Context:
● African American Literature
● A different literary way of rendering the city and the different districts of the
metropolis and how they relate to each other.
● A different kind of journey that of ‘Good Morning, Midnight’ and ‘Mrs Dalloway’. A
journey from margin to the centre. The story is set in ‘Bedford-Stuyvesant’ - one of
the destinations of ‘The Great Migration’.
● ‘The Great Migration’ - 1910-1970 - African Americans movement from the South.
● Dramatic process of urbanisation. Slavery ended in 1863. However, African
Americans experienced Jim Crow segregation, racial violence and
disenfranchisement.
● Definitive study of what happens in northern cities as a result of the great migration -
de facto segregation kicks in in the 1930s, 1940s and 1950s.
● Process of ‘ghettoisation’ - keeping the people in the poorest possible forms of
labour. Poor quality housing in which these people are oppressed.
● Etymology of ‘ghetto’ begins in Venice in Mediaeval times. The original ghetto was
the Jewish district of Venice, an island which could be sealed off. There’s a sense
that the city relies on the labour that the ghetto provides, but at the same time,
renders it invisible from the main flows of the city.
● Term ‘ghetto’ engenders a kind of voyeuristic gaze.
● Dominant culture and the way it views ghetto life - fascination. Presents this to an
assumed white, suburban audience.
● Bambara turns the table on cultural suppositions.
Stuart Hall - theorist from 20th century on Thatcherism and unemployment, policing the
crisis. Important as a scholar of literature and culture. He coined the idea of the ‘burden of
representation’ which places a burden on those who are in the ghetto. In their acts of
cultural expression, they no longer speak for their life, they speak for the ghetto and have to
represent that experience to an audience positioned outside of the ghetto.

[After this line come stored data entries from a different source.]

Lemma step_fallback_clock e c :
  is_worker_message e = false ->
  fallback_clock c -> fallback_clock (step e c).
Proof.
  intros He H.
  destruct e as [now| | | | |v| | | |k now|id|id now|msg| |hid];
    [ | | | | | | | | | destruct k | | | discriminate He | | ];
    open_handler; unfold renderLoop, requestAnimationFrame; cbv beta iota zeta;
    repeat first
      [ progress walk
      | off_worker
      | match goal with
        | |- fallback_clock (updateDisplay _ _) =>
            apply updateDisplay_fallback_clock
        | |- fallback_clock (set_fallbackInterval None (clearInterval _ _)) =>
            stop_block H
        | |- fallback_clock (on_state (st_running false) (if _ then _ else _)) =>
            apply fallback_reset
        | Hr : running (state c) = false
          |- fallback_clock (set_fallbackInterval (Some _) _) =>
            apply fallback_start; cbn;
            first [ apply H | apply (fallback_clock_stopped c H Hr)
                  | reflexivity ]
        end ].
  destruct H as (_ & H2 & H3 & H4). unfold fallback_clock. cbn. auto.
Qed.

Lemma run_fallback_clock es : forall c,
  forallb (fun e => negb (is_worker_message e)) es = true ->
  fallback_clock c -> fallback_clock (run es c).
Proof.
  induction es as [|e es IH]; intros c He Hc; [exact Hc|].
  cbn in He. apply andb_true_iff in He as [He1 He2].
  apply negb_true_iff in He1.
  apply (IH (step e c) He2). now apply step_fallback_clock.
Qed.

End FallbackClock.


Section FallbackClockTheorem.

(** X9. When no worker could be constructed and so no worker message ever
    arrives: in every state the controller can reach, nothing has been
    posted to the missing worker, the session runs exactly while an
    interval is held in [fallbackInterval], and that interval is the only
    live one (none is leaked, none is set twice). *)
Theorem fallback_clock_consistent savedMode savedCountdown savedMute es :
  forallb (fun e => negb (is_worker_message e)) es = true ->
  fallback_clock (run es (init savedMode savedCountdown savedMute false)).
Proof.
  intros He. apply run_fallback_clock; [exact He|].
  destruct (init_bookkeeping savedMode savedCountdown savedMute false)
    as (Hr & Hw & Hi & _ & Ht & Ho & _).
  unfold fallback_clock. rewrite Hw, Ho, Ht, Hi, Hr.
  repeat split; auto; intros E; first [discriminate E | now elim E].
Qed.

‘I want to absolve myself of the many burdens of representation which people carry around... I'm expected to
speak for the entire black race on all questions theoretical, critical etc, and sometimes for British politics, as well
as for cultural studies. This is what's known as the black person's burden’.
● Black nationalism - growing interest in forms of cultural autonomy.
● Growth of grassroots organisations who want to cut links with mainstream culture
and gain a sense of independence, build a sense of autonomy in the neighbourhood
itself. Tribute to this community activism.
● Speech of characters is very subtle variations of spelling e.g. ‘cost $35” - lack of ‘s’ -
efficiently captures this difference in language. Escaping the burden of
representation. Orthographic innovation.